Problem to work on: Reproduce only the top of the records, down to and including the line containing "Lemma append_spec w".

[Start of Attachment]

Lemma map_clear_spec w m B R ch :
  cxx_inv w (B ++ R) -> rep w m B ch ->
  wp False (clear m) (fun m' w' => exists B' ch',
    cxx_inv w' (B' ++ R) /\ rep w' m' B' ch' /\ frame R w w' /\ contents ch' = ∅ /\
    m' = Map (buckets m) (bucket_count m) 0) w.
Proof.
  intros Hi Hr. unfold clear. pose proof (mr_count _ _ _ _ _ _ Hr) as Hcnt.
  destruct (mr_shape _ _ _ _ _ _ Hr) as [(-> & Hb & ->)|(j & b & N & Hj & Hn & -> & Hpb & HN)].
  - rewrite Hcnt. cbn [length Z.of_nat Z.to_nat clear_from]. apply wp_bind, wp_ret, wp_ret. exists [], [].
    split_and!; [done| |done|done|done]. destruct Hr. by split.
  - rewrite Hcnt, Nat2Z.id. apply wp_bind. assert (Hi' : cxx_inv w (N ++ b :: R)) by (by rewrite <- Permutation.Permutation_middle).
    eapply wp_mono; [apply (clear_from_spec R b (buckets m) (Z.of_nat (length ch)) ch Hpb 0 m w N Hi' HN); try (done || lia)|done|].
    + apply (mr_table _ _ _ _ _ _ Hr).
    + unfold chain_fuel. rewrite (mr_size _ _ _ _ _ _ Hr). lia.
    + intros _ w1 (Hi1 & Ht1 & Hf1 & _). apply wp_ret. exists [b], (replicate (length ch) []).
      split_and!; [done| |done|by unfold contents; rewrite concat_nils|done].
      split; cbn [msize bucket_count buckets]; rewrite ?concat_nils, ?length_replicate; try done.
      * apply NoDup_nil_2.
      * intros i c e [-> _]%lookup_replicate He. by apply not_elem_of_nil in He.
      * cbn. lia.
      * right. exists j, b, []. split_and!; [done|done|done|done|]. by unfold node_blocks.
Qed.
Lemma append_spec w s B R l t l' :
  cxx_inv w (B ++ R) -> str_rep w s B l ->
  (text_is w R t l' \/ (exists o, own s l t o l') /\ Z.of_nat (length l + length l') <= scapacity s) ->
  affordable (Z.of_nat (length l + length l')) ->
  wp (scapacity s < Z.of_nat (length l + length l')) (append t (Z.of_nat (length l')) s) (fun s' w' => exists B',
    cxx_inv w' (B' ++ R) /\ str_rep w' s' B' (l ++ l') /\ frame R w w') w.
Proof.
  intros Hi Hr Ht Ha. unfold append. destruct (Z.eqb_spec (Z.of_nat (length l')) 0) as [E|E].
  { assert (l' = []) as -> by (apply length_zero_iff_nil; lia). apply wp_ret. exists B. by rewrite app_nil_r. }
  pose proof (sr_size _ _ _ _ Hr) as Hs. pose proof (heap_limit_le H). pose proof Ha as Ha'. unfold affordable, overhead in Ha'.
  rewrite add32_small by lia. replace (ssize s + Z.of_nat (length l')) with (Z.of_nat (length l + length l')) by lia.
  assert (Hput : forall s1 B1 w1, cxx_inv w1 (B1 ++ R) -> str_rep w1 s1 B1 l -> frame R w w1 ->
    Z.of_nat (length l + length l') <= scapacity s1 ->
    overlapping (shift (data s1) (Z.of_nat (length l))) t (Z.of_nat (length l')) = false ->
    read_bytes s1 t (Z.of_nat (length l')) w1 = Returns (l', w1) ->
    wp False (s' ← memcpy s1 (shift (data s1) (ssize s1)) t (Z.of_nat (length l'));
      s' ← mret (Str (union_ s') (ssize s' ⊞ Z.of_nat (length l')) (scapacity s'));
      write_bytes s' (shift (data s1) (ssize s')) [0]) (fun s' w' => exists B',
      cxx_inv w' (B' ++ R) /\ str_rep w' s' B' (l ++ l') /\ frame R w w') w1).
  { intros s1 B1 w1 Hi1 Hr1 Hf1 Hc1 Hov Hrd. pose proof (sr_size _ _ _ _ Hr1) as Hs1. eapply wp_mono.
    - apply (put_spec w1 s1 B1 R l (length l) t l' _ (fun s' => ssize s' ⊞ Z.of_nat (length l')) Hi1 (rep_roomy _ _ _ _ Hr1)).
      + by rewrite Hs1.
      + intros s' ->. rewrite Hs1, add32_small by lia. lia.
      + intros i c Hc. apply (sr_text _ _ _ _ Hr1). by apply lookup_app_l_Some.
      + done.
      + by rewrite Hs1.
      + done.
      + done.
    - done.
    - intros s' w' (Hi' & Hr' & Hf' & _). exists B1. split_and!; [done|done|by eapply frame_trans]. }
  apply wp_bind. destruct (Z.ltb_spec (scapacity s) (Z.of_nat (length l + length l'))) as [Hlt|Hge].
  - eapply wp_mono; [by apply (grow_to_spec w s B R l)|done|]. intros s1 w1 (B1 & Hi1 & Hr1 & Hf1 & Hc1 & _).
    apply (wp_weaken False); [|done]. destruct Ht as [Ht|[_ ?]]; [|lia]. pose proof (text_frame w w1 R t l' Hf1 Ht).
    apply (Hput s1 B1 w1); [done..|eapply text_apart; try done; [by eapply rep_roomy|lia]|by eapply read_text].
  - apply wp_ret. apply (wp_weaken False); [|done]. apply (Hput s B w); [done..|lia| |]; destruct Ht as [Ht|[[o Ht] _]].
    + eapply text_apart; try done; [by eapply rep_roomy|lia].
    + eapply own_apart; try done. left. apply Ht.
    + by eapply read_text.
    + by eapply read_own.
Qed.
Definition personal_system_2_keyboard_reset_modifiers (s : keyboard) : keyboard :=
  mk 0 0 0 0 0 0 0 0 (zfill (personal_system_2_key_down_bitmap s) 0 16 0) (personal_system_2_active_layout s).

(** ** Keys and the stream of scan codes *)

(** A stream of bytes as key events: the code, whether it had the prefix
    [0xE0], and whether it is a press. *)
Record key_event := Key { ke_code : Z; ke_extended : bool; ke_press : bool }.

Fixpoint parse (extended : bool) (codes : list Z) : list key_event :=
  match codes with
  | [] => []
  | c :: codes =>
    if c =? 0xE0 then parse true codes
    else Key (c mod 128) extended (c <? 128) :: parse false codes
  end.

(** The last event of a key decides whether it is down. *)
Fixpoint down (code : Z) (extended : bool) (was : bool) (l : list key_event) : bool :=
  match l with
  | [] => was
  | e :: l => down code extended (if (ke_code e =? code) && Bool.eqb (ke_extended e) extended then ke_press e else was) l
  end.

(** Caps lock changes with every press of its key. *)
Fixpoint caps (was : bool) (l : list key_event) : bool :=
  match l with
  | [] => was
  | e :: l => caps (if (ke_code e =? 0x3A) && negb (ke_extended e) && ke_press e then negb was else was) l
  end.

(** Decoding a stream: the characters (zero for none) and the final state. *)
Fixpoint decode_all (codes : list Z) (s : keyboard) : list Z * keyboard :=
  match codes with
  | [] => ([], s)
  | c :: codes =>
    let '(x, s) := personal_system_2_keyboard_decode_scancode c s in
    let '(l, s) := decode_all codes s in (x :: l, s)
  end.

(** The state agrees with what is known of the keys: [held code extended],
    caps lock, and whether a prefix is pending. *)
Record agrees (s : keyboard) (held : Z -> bool -> bool) (capital pending : bool) : Prop := {
  ag_keys code : 0 <= code < 128 ->
    Z.testbit (zget (personal_system_2_key_down_bitmap s) (code / 8)) (code mod 8) = held code false;
  ag_bytes i : 0 <= zget (personal_system_2_key_down_bitmap s) i < 2 ^ 8;
  ag_shift_left : personal_system_2_shift_left_state s = Z.b2z (held 0x2A false);
  ag_shift_right : personal_system_2_shift_right_state s = Z.b2z (held 0x36 false);
  ag_ctrl_left : personal_system_2_ctrl_left_state s = Z.b2z (held 0x1D false);
  ag_ctrl_right : personal_system_2_ctrl_right_state s = Z.b2z (held 0x1D true);
  ag_alt_left : personal_system_2_alt_left_state s = Z.b2z (held 0x38 false);
  ag_alt_right : personal_system_2_alt_right_state s = Z.b2z (held 0x38 true);
  ag_caps : personal_system_2_caps_lock_state s = Z.b2z capital;
  ag_pending : personal_system_2_extended_pending s = Z.b2z pending }.

Lemma byte_split c : 0 <= c < 256 ->
  Z.land c 0x7F = c mod 128 /\ negb (Z.land c 0x80 =? 0) = negb (c <? 128).
Proof.
  intros Hc. split; [exact (Z.land_ones c 7 ltac:(lia))|]. change (Z.land c 0x80) with (Z.land c (Z.shiftl 1 7)). rewrite byte_testbit by lia.
  rewrite Z.testbit_odd, Z.shiftr_div_pow2 by lia. change (2 ^ 7) with 128. destruct (Z.ltb_spec c 128).
  - by rewrite Z.div_small by lia.
  - replace (c / 128) with 1; [done|]. apply Z.div_unique with (c - 128); lia.
Qed.

Lemma code_split code : 0 <= code < 128 -> Z.shiftr code 3 = code / 8 /\ Z.land code 7 = code mod 8 /\ 0 <= code / 8 < 16 /\ 0 <= code mod 8 < 8.
Proof.
  intros Hc. split_and!; [by rewrite Z.shiftr_div_pow2 by lia|exact (Z.land_ones code 3 ltac:(lia))|..];
    try (apply Z.mod_pos_bound; lia); [apply Z.div_pos; lia|apply Z.div_lt_upper_bound; lia].
Qed.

[End of Attachment]

Answer for the task:
Lemma map_clear_spec w m B R ch :
  cxx_inv w (B ++ R) -> rep w m B ch ->
  wp False (clear m) (fun m' w' => exists B' ch',
    cxx_inv w' (B' ++ R) /\ rep w' m' B' ch' /\ frame R w w' /\ contents ch' = ∅ /\
    m' = Map (buckets m) (bucket_count m) 0) w.
Proof.
  intros Hi Hr. unfold clear. pose proof (mr_count _ _ _ _ _ _ Hr) as Hcnt.
  destruct (mr_shape _ _ _ _ _ _ Hr) as [(-> & Hb & ->)|(j & b & N & Hj & Hn & -> & Hpb & HN)].
  - rewrite Hcnt. cbn [length Z.of_nat Z.to_nat clear_from]. apply wp_bind, wp_ret, wp_ret. exists [], [].
    split_and!; [done| |done|done|done]. destruct Hr. by split.
  - rewrite Hcnt, Nat2Z.id. apply wp_bind. assert (Hi' : cxx_inv w (N ++ b :: R)) by (by rewrite <- Permutation.Permutation_middle).
    eapply wp_mono; [apply (clear_from_spec R b (buckets m) (Z.of_nat (length ch)) ch Hpb 0 m w N Hi' HN); try (done || lia)|done|].
    + apply (mr_table _ _ _ _ _ _ Hr).
    + unfold chain_fuel. rewrite (mr_size _ _ _ _ _ _ Hr). lia.
    + intros _ w1 (Hi1 & Ht1 & Hf1 & _). apply wp_ret. exists [b], (replicate (length ch) []).
      split_and!; [done| |done|by unfold contents; rewrite concat_nils|done].
      split; cbn [msize bucket_count buckets]; rewrite ?concat_nils, ?length_replicate; try done.
      * apply NoDup_nil_2.
      * intros i c e [-> _]%lookup_replicate He. by apply not_elem_of_nil in He.
      * cbn. lia.
      * right. exists j, b, []. split_and!; [done|done|done|done|]. by unfold node_blocks.
Qed.
Lemma append_spec w s B R l t l' :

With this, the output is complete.